● Data in this exercise:

==*==

(* ===== verification/_CoqProject ===== *)
-Q . S2P
Prelude.v
Config.v
Snapshot.v
Redact.v
Plan.v
Compute.v
ComputeFacts.v
Fixtures.v
ComputeProps.v
PlanProps.v
Shadow.v
Services.v
ServicesProps.v
Restart.v
RestartProps.v
State.v
Base64.v
Observe.v
Actions.v
ConfigMgr.v
ConfigMgrProps.v
Network.v
Trigger.v
Watchdog.v
MainLoop.v
MainLoopProps.v
Lexer.v
Parser.v
ParserProps.v
ParserSpec.v
MtaLoad.v
Ldap.v
LdapProps.v
LdapWatch.v
LdapWatchProps.v
Files.v
FilesProps.v
RewriteProps.v
Text.v
Transformer.v
TransformerProps.v
Cache.v
LcDefaults.v
Localconfig.v
ExpandProps.v
LocalconfigProps.v
Commands.v
Loaders.v
LoadersProps.v
LoadRace.v
MtaOps.v
PlanHost.v
PlanHostProps.v
Host.v
ProcIdent.v
Launch.v
Launchers.v
Controller.v
Registry.v
Orchestrate.v
TraceLogic.v
ControllerProps.v
RegistryProps.v
Hooks.v
Tmpl.v
TmplFormat.v
TmplProps.v
TmplLint.v
TmplFormatProps.v
NetIP.v
Proxy.v
ProxyUpstream.v
ProxyResolvers.v
ProxyRegister.v
ProxyExplode.v
ProxyResolveProps.v
ProxyGen.v
ProxyCertProps.v
ProxyGenerateProps.v
ProxyOffline.v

==*==

● Exercise directions: Write all of the records out again exactly.

● Exercise solution:
(* ===== verification/_CoqProject ===== *)
-Q . S2P
Prelude.v
Config.v
Snapshot.v
Redact.v
Plan.v
Compute.v
ComputeFacts.v
Fixtures.v
ComputeProps.v
PlanProps.v
Shadow.v
Services.v
ServicesProps.v
Restart.v
RestartProps.v
State.v
Base64.v
Observe.v
Actions.v
ConfigMgr.v
ConfigMgrProps.v
Network.v
Trigger.v
Watchdog.v
MainLoop.v
MainLoopProps.v
Lexer.v
Parser.v
ParserProps.v
ParserSpec.v
MtaLoad.v
Ldap.v
LdapProps.v
LdapWatch.v
LdapWatchProps.v
Files.v
FilesProps.v
RewriteProps.v
Text.v
Transformer.v
TransformerProps.v
Cache.v
LcDefaults.v
Localconfig.v
ExpandProps.v
LocalconfigProps.v
Commands.v
Loaders.v
LoadersProps.v
LoadRace.v
MtaOps.v
PlanHost.v
PlanHostProps.v
Host.v
ProcIdent.v
Launch.v
Launchers.v
Controller.v
Registry.v
Orchestrate.v
TraceLogic.v
ControllerProps.v
RegistryProps.v
Hooks.v
Tmpl.v
TmplFormat.v
TmplProps.v
TmplLint.v
TmplFormatProps.v
NetIP.v
Proxy.v
ProxyUpstream.v
ProxyResolvers.v
ProxyRegister.v
ProxyExplode.v
ProxyResolveProps.v
ProxyGen.v
ProxyCertProps.v
ProxyGenerateProps.v
ProxyOffline.v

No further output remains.